Le journal des étudiantes et étudiants de Lyon 3

Le cri des murs : le Street-art des Printemps arabes

Dans les rues du monde arabe, les murs se sont transformés en toiles géantes, exprimant les aspirations et les frustrations d’une génération en quête de liberté. En effet, l’histoire montre une corrélation fascinante entre les bouleversements sociétaux et l’émergence de nouvelles formes d’art. Le changement d’époque, ponctué de transformations politiques, sociales et économiques, agit comme un catalyseur pour la créativité humaine, donnant naissance à des expressions artistiques inédites. Et en ce sens, les Printemps arabes et ses vagues de soulèvements populaires à partir de 2010, en est un parfait exemple tant il a permis d’attirer l’attention de la communauté internationale sur ces événements.

Le street-art a joué un rôle crucial dans ces révolutions, s’imposant comme un moyen d’expression, de ralliement et de documentation. Il convient avant tout de revenir sur cet anglicisme pour en saisir les particularités : le Street-art, ou art urbain, se définit comme un mouvement artistique contemporain qui s’exprime dans des lieux publics. S’affranchissant des espaces traditionnels d’exposition, il se manifeste sous diverses formes : graffitis, tags, ou encore affiches. Sa particularité réside dans sa nature contestataire et subversive : il permet de contourner les médias traditionnels et de diffuser un message alternatif directement au peuple, tout en ayant la possibilité de rester anonyme. Ainsi, le street art est alors une sorte d’art qui serait indomptable, spontanée : en effet, malgré sa proscription, les street-artistes font le choix de défier l’autorité publique afin d’exprimer le message qu’ils ont à transmettre. C’est précisément cet aspect qui fait la force de cet art : il brise les frontières de l’art et se veut par nature ouvert à tous. On peut en effet relever une sorte d’accessibilité à double entrée : d’un côté, n’importe qui peut faire du street-art pour faire entendre sa voix, et de l’autre côté n’importe qui peut apprécier et saisir le message transmis par une œuvre de street art.
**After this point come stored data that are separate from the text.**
(** * Seattle crime pipeline: ingestion and cleaning, verified

    A shallow embedding of [SeattleCrimeData_analysis/assets.py]:
    the incremental ingestion asset [fetch_crime_data] (checkpoint,
    day-by-day paginated fetch, MongoDB upsert) and the cleaning asset
    [clean_and_analyze_crime_data].

    Conventions.
    - A MongoDB document and a Socrata JSON record are finite maps from
      field names to strings ([gmap string string]); the resource
      endpoint renders every value, numbers included, as a JSON string.
    - A collection is the list of its documents in natural order; the
      position of a document plays the role of its [_id], which no
      operation of the pipeline changes.
    - Exceptions are explicit outcomes; loops that Python writes as
      [while] carry fuel, and running out of it is an outcome of its
      own, never confused with a result. *)

From Stdlib Require Import ZArith Lia Ascii.
From stdpp Require Import base gmap strings list fin_maps sorting.

Abbreviation doc := (gmap string string).

(** ** The upsert sink (assets.py, lines 100-111) *)

Module Sink.

(** [UpdateOne({"report_number": k}, {"$set": record}, upsert=True)]
    on a collection: the first document whose [report_number] is [k]
    gets every field of [record] set (the other fields stay); when no
    document matches, one is inserted, built from the equality filter
    and then the [$set].  The second component is the operation's
    contribution to [upserted_count]. *)
Fixpoint update_one (k : string) (record : doc) (c : list doc)
  : list doc * nat :=
  match c with
  | [] => ([record ∪ {[ "report_number" := k ]}], 1)
  | d :: c' =>
      if decide (d !! "report_number" = Some k)
      then ((record ∪ d) :: c', 0)
      else let '(c'', n) := update_one k record c' in (d :: c'', n)
  end.

(** The list comprehension of lines 100-107: one operation per record
    of the batch that has a [report_number]; the others are skipped. *)
Definition operations (batch : list doc) : list (string * doc) :=
  omap (λ record : doc, (λ k, (k, record)) <$> record !! "report_number") batch.

(** Applying a list of operations one after the other. *)
Fixpoint apply_ops (ops : list (string * doc)) (c : list doc)
  : list doc * nat :=
  match ops with
  | [] => (c, 0)
  | (k, record) :: ops' =>
      let '(c1, n1) := update_one k record c in
      let '(c2, n2) := apply_ops ops' c1 in
      (c2, n1 + n2)
  end.

Definition has_key (k : string) (d : doc) : Prop :=
  d !! "report_number" = Some k.

#[global] Instance has_key_dec k d : Decision (has_key k d).
Proof. unfold has_key. apply _. Defined.

End Sink.

(** ** Calendar dates (Python's [datetime.date]) *)

Module Calendar.

Record date := mkdate { year : Z; month : Z; day : Z }.

Definition is_leap (y : Z) : bool :=
  (y mod 4 =? 0)%Z && (negb (y mod 100 =? 0)%Z || (y mod 400 =? 0)%Z).

Definition days_in_month (y m : Z) : Z :=
  if (m =? 2)%Z then (if is_leap y then 29 else 28)%Z
  else if ((m =? 4) || (m =? 6) || (m =? 9) || (m =? 11))%Z then 30%Z
  else 31%Z.

(** What the [date] constructor accepts: MINYEAR = 1, MAXYEAR = 9999. *)
Definition valid_date (d : date) : bool :=
  ((1 <=? year d) && (year d <=? 9999) && (1 <=? month d) && (month d <=? 12)
   && (1 <=? day d) && (day d <=? days_in_month (year d) (month d)))%Z.

(** [d + timedelta(days=1)].  Python goes through the day ordinal; on a
    valid date that is the next calendar day.  Dates read by pandas end
    in 2262 and the clock is far from 9999-12-31, so the overflow of
    the last representable day is left out. *)
Definition next_day (d : date) : date :=
  if (day d <? days_in_month (year d) (month d))%Z
  then mkdate (year d) (month d) (day d + 1)
  else if (month d <? 12)%Z then mkdate (year d) (month d + 1) 1
  else mkdate (year d + 1) 1 1.

(** Comparison of dates is that of the triples (year, month, day). *)
Definition date_compare (a b : date) : comparison :=
  match (year a ?= year b)%Z with
  | Eq => match (month a ?= month b)%Z with
          | Eq => (day a ?= day b)%Z
          | c => c
          end
  | c => c
  end.

Definition date_leb (a b : date) : bool :=
  match date_compare a b with Gt => false | _ => true end.

Definition date_ltb (a b : date) : bool :=
  match date_compare a b with Lt => true | _ => false end.

#[global] Instance date_eq_dec : EqDecision date.
Proof. solve_decision. Defined.

(** A date that has everything of a valid date but the upper bound on
    the year: what the day loop keeps while it counts upwards. *)
Definition shaped (d : date) : Prop :=
  (1 ≤ year d ∧ 1 ≤ month d ≤ 12
   ∧ 1 ≤ day d ≤ days_in_month (year d) (month d))%Z.

(** A measure that grows by at least one with every [next_day]; it
    bounds the number of iterations of the day loop. *)
Definition rank (d : date) : Z :=
  ((year d * 12 + (month d - 1)) * 31 + (day d - 1))%Z.

Definition digit_char (n : Z) : ascii :=
  Ascii.ascii_of_N (Z.to_N (48 + n mod 10)).

Definition pad2 (n : Z) : string :=
  String (digit_char (n / 10)) (String (digit_char n) EmptyString).

Definition pad4 (n : Z) : string :=
  String (digit_char (n / 1000)) (String (digit_char (n / 100)) (pad2 n)).

(** [str(d)], that is [d.isoformat()]: ["%04d-%02d-%02d"]. *)
Definition date_str (d : date) : string :=
  pad4 (year d) +:+ "-" +:+ pad2 (month d) +:+ "-" +:+ pad2 (day d).

End Calendar.

(** ** The ingestion asset [fetch_crime_data] (assets.py, lines 33-130) *)

Module Ingest.
Import Calendar Sink.

(** The query parameters of one page request (lines 83-91).  The
    [$where] clause is [offense_date >= 'where_lo' AND offense_date <=
    'where_hi']; [$order] is always [offense_date ASC]. *)
Record request := mkreq {
  where_lo : string;
  where_hi : string;
  limit : nat;
  offset : nat
}.

#[global] Instance request_eq_dec : EqDecision request.
Proof. solve_decision. Defined.

(** What [requests.get] can come back with: a transport failure
    (connection error, timeout), or a response with a status code and
    a body, which is a JSON array of flat records or not. *)
Inductive response :=
| TransportFailure
| Http (status : Z) (body : option (list doc)).

Inductive error :=
| EParse                 (* pd.to_datetime could not read the checkpoint *)
| ETransport             (* requests.get raised *)
| EHttp (status : Z)     (* raise_for_status raised *)
| EBody.                 (* response.json() raised *)

Inductive page_result :=
| PageError (e : error)
| PageOk (batch : list doc).

(** Lines 93-95: [requests.get], [raise_for_status] (which raises on
    the 4xx and 5xx codes), [response.json()]. *)
Definition read_page (r : response) : page_result :=
  match r with
  | TransportFailure => PageError ETransport
  | Http status body =>
      if ((400 <=? status) && (status <? 600))%Z then PageError (EHttp status)
      else match body with
           | None => PageError EBody
           | Some batch => PageOk batch
           end
  end.

(** The part of the outside world a run touches: the collection, and
    the page requests sent so far, oldest first. *)
Record world := mkworld { sink : list doc; sent : list request }.

#[global] Instance world_eq_dec : EqDecision world.
Proof. solve_decision. Defined.

Inductive loop_result :=
| Done (inserted : nat)
| Raise (e : error)
| NoFuel.

Inductive outcome :=
| NoNewData (today start_date : date)
| Completed (today start_date : date) (inserted_total : nat)
| Failed (e : error)
| Unfinished.

#[global] Instance error_eq_dec : EqDecision error.
Proof. solve_decision. Defined.

#[global] Instance outcome_eq_dec : EqDecision outcome.
Proof. solve_decision. Defined.

Definition max_str (a b : string) : string :=
  if String.leb a b then b else a.

(** Lines 48-52: [find_one] over the documents that have an
    [offense_date], sorted by it in descending order; only the value
    is used.  MongoDB compares strings byte by byte. *)
Fixpoint latest_offense_date (c : list doc) : option string :=
  match c with
  | [] => None
  | d :: c' =>
      match d !! "offense_date", latest_offense_date c' with
      | Some v, Some m => Some (max_str v m)
      | Some v, None => Some v
      | None, r => r
      end
  end.

(** The first-run fallback of line 58. *)
Definition epoch : date := mkdate 2025 1 1.

Definition day_request (d : date) (off : nat) : request :=
  {| where_lo := date_str d +:+ "T00:00:00";
     where_hi := date_str d +:+ "T23:59:59";
     limit := 1000;
     offset := off |}.

Section Run.
(** The remote service, seen from one run. *)
Variable http_get : request → response.
(** [bulk_write(..., ordered=False)]: the server applies the
    operations of a batch in an order of its choosing. *)
Variable exec_order : list (string * doc) → list (string * doc).
(** [pd.to_datetime(v).date()]; [None] when pandas raises. *)
Variable to_date : string → option date.

(** Lines 54-58. *)
Definition resolve_start (c : list doc) : option date :=
  match latest_offense_date c with
  | Some v => next_day <$> to_date v
  | None => Some epoch
  end.

(** Lines 100-111. *)
Definition store_page (batch : list doc) (c : list doc) : list doc * nat :=
  match operations batch with
  | [] => (c, 0)
  | ops => apply_ops (exec_order ops) c
  end.

(** The page loop of one day, lines 82-114.  The pause of line 114
    has no effect on the state and is not modelled. *)
Fixpoint fetch_day (fuel : nat) (d : date) (off inserted_day : nat)
    (w : world) : loop_result * world :=
  match fuel with
  | 0 => (NoFuel, w)
  | S fuel' =>
      let req := day_request d off in
      let w1 := {| sink := sink w; sent := sent w ++ [req] |} in
      match read_page (http_get req) with
      | PageError e => (Raise e, w1)
      | PageOk [] => (Done inserted_day, w1)
      | PageOk batch =>
          let '(c, n) := store_page batch (sink w1) in
          fetch_day fuel' d (off + 1000) (inserted_day + n)
            {| sink := c; sent := sent w1 |}
      end
  end.

(** The day loop, lines 74-117. *)
Fixpoint fetch_days (dfuel pfuel : nat) (current_date today : date)
    (inserted_total : nat) (w : world) : loop_result * world :=
  if negb (date_leb current_date today) then (Done inserted_total, w)
  else match dfuel with
       | 0 => (NoFuel, w)
       | S dfuel' =>
           match fetch_day pfuel current_date 0 0 w with
           | (Done inserted_day, w') =>
               fetch_days dfuel' pfuel (next_day current_date) today
                 (inserted_total + inserted_day) w'
           | (r, w') => (r, w')
           end
       end.

(** What a sequence of page requests leaves in the collection: the
    pages that came back in full are stored, in the order of their
    requests; a request that raised stores nothing. *)
Definition replay (c : list doc) (reqs : list request) : list doc :=
  foldl (λ s req, match read_page (http_get req) with
                  | PageOk batch => (store_page batch s).1
                  | PageError _ => s
                  end) c reqs.

Definition raises (req : request) (e : error) : Prop :=
  read_page (http_get req) = PageError e.

Definition retrieved (req : request) : Prop :=
  ∃ batch, read_page (http_get req) = PageOk batch.

(** The shape of the requests of a loop that ended with [r]: every
    request was answered in full, except the last one of a loop that
    raised, which is the one that raised. *)
Definition fail_fast_trace (r : loop_result) (reqs : list request) : Prop :=
  match r with
  | Raise e =>
      ∃ prior req, reqs = prior ++ [req] ∧ Forall retrieved prior ∧ raises req e
  | _ => Forall retrieved reqs
  end.

(** [s] is an ISO timestamp of the calendar day [d], and pandas reads
    it as such. *)
Definition stamp_day (s : string) (d : date) : Prop :=
  valid_date d = true
  ∧ (∃ t, s = date_str d +:+ "T" +:+ t)
  ∧ to_date s = Some d.

(** A record whose [offense_date], when it has one, is such a timestamp. *)
Definition dated (r : doc) : Prop :=
  ∀ s, r !! "offense_date" = Some s → ∃ d, stamp_day s d.

(** The checkpoint of the collection is at day [d] or later. *)
Definition covered (c : list doc) (d : date) : Prop :=
  ∃ v dv, latest_offense_date c = Some v ∧ stamp_day v dv
          ∧ date_leb d dv = true.

(** The asset.  [today] is [datetime.utcnow().date()]. *)
Definition fetch_crime_data (dfuel pfuel : nat) (today : date)
    (c : list doc) : outcome * world :=
  let w := {| sink := c; sent := [] |} in
  match resolve_start c with
  | None => (Failed EParse, w)
  | Some start_date =>
      if date_ltb today start_date then (NoNewData today start_date, w)
      else match fetch_days dfuel pfuel start_date today 0 w with
           | (Done inserted_total, w') =>
               (Completed today start_date inserted_total, w')
           | (Raise e, w') => (Failed e, w')
           | (NoFuel, w') => (Unfinished, w')
           end
  end.
End Run.

End Ingest.

(** ** The remote incident API

    The service is outside the repository.  It is modelled as section 6
    of the specification describes it: a read-only dataset queried with
    a window filter on the occurrence timestamp, [limit]/[offset]
    paging and ascending sort by occurrence timestamp.  The dataset
    renders a timestamp as [YYYY-MM-DDTHH:MM:SS.mmm]; a literal of the
    query that stops at the seconds denotes the start of that second,
    so that comparing timestamps is comparing their renderings. *)

Module Remote.
Import Calendar Ingest.

Definition stamp_of_literal (s : string) : string :=
  if decide (String.length s = 19) then s +:+ ".000" else s.

Definition offense_date_of (r : doc) : string :=
  default EmptyString (r !! "offense_date").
En ce sens, le contexte des révolutions arabes était particulièrement propice à l’éclosion du street art. Les artistes, mus par un désir de liberté et de changement, ont trouvé dans cet art une plateforme idéale pour exprimer leurs sentiments face à la corruption, à la répression et au manque de liberté. En d’autres termes, les peuples étaient en quête d’un moyen d’exprimer leur frustration et leur colère. Dans un contexte où les médias traditionnels étaient contrôlés par les régimes autoritaires, le street art est devenu un moyen de communication alternatif pour diffuser des informations et mobiliser les citoyens. Les fresques murales et les graffitis servaient de points de ralliement pour les protestataires. Parallèlement, l’essor des réseaux sociaux et des technologies a permis aux artistes de partager leurs œuvres avec un large public et de coordonner leurs actions. Cela a contribué à la création d’un mouvement artistique transnational et à la diffusion des messages du Printemps arabe à travers le monde.

Progressivement, les peuples se sont emparés du street art et se sont réappropriés l’espace public. Ainsi, quelques jours après la chute du président égyptien Hosni Moubarak, qui suivait celle de Zine El-Abidine Ben Ali en Tunisie, on pouvait lire sur les murs de Daraa en Syrie “ton tour est arrivé docteur”. Par ce graffiti, le message était lancé au président Bachar Al-Assad, ophtalmologue de formation : c’est à partir de ce moment-là que les premières manifestations contre le régime Al-Assad ont commencé avant de laisser place à la guerre civile syrienne.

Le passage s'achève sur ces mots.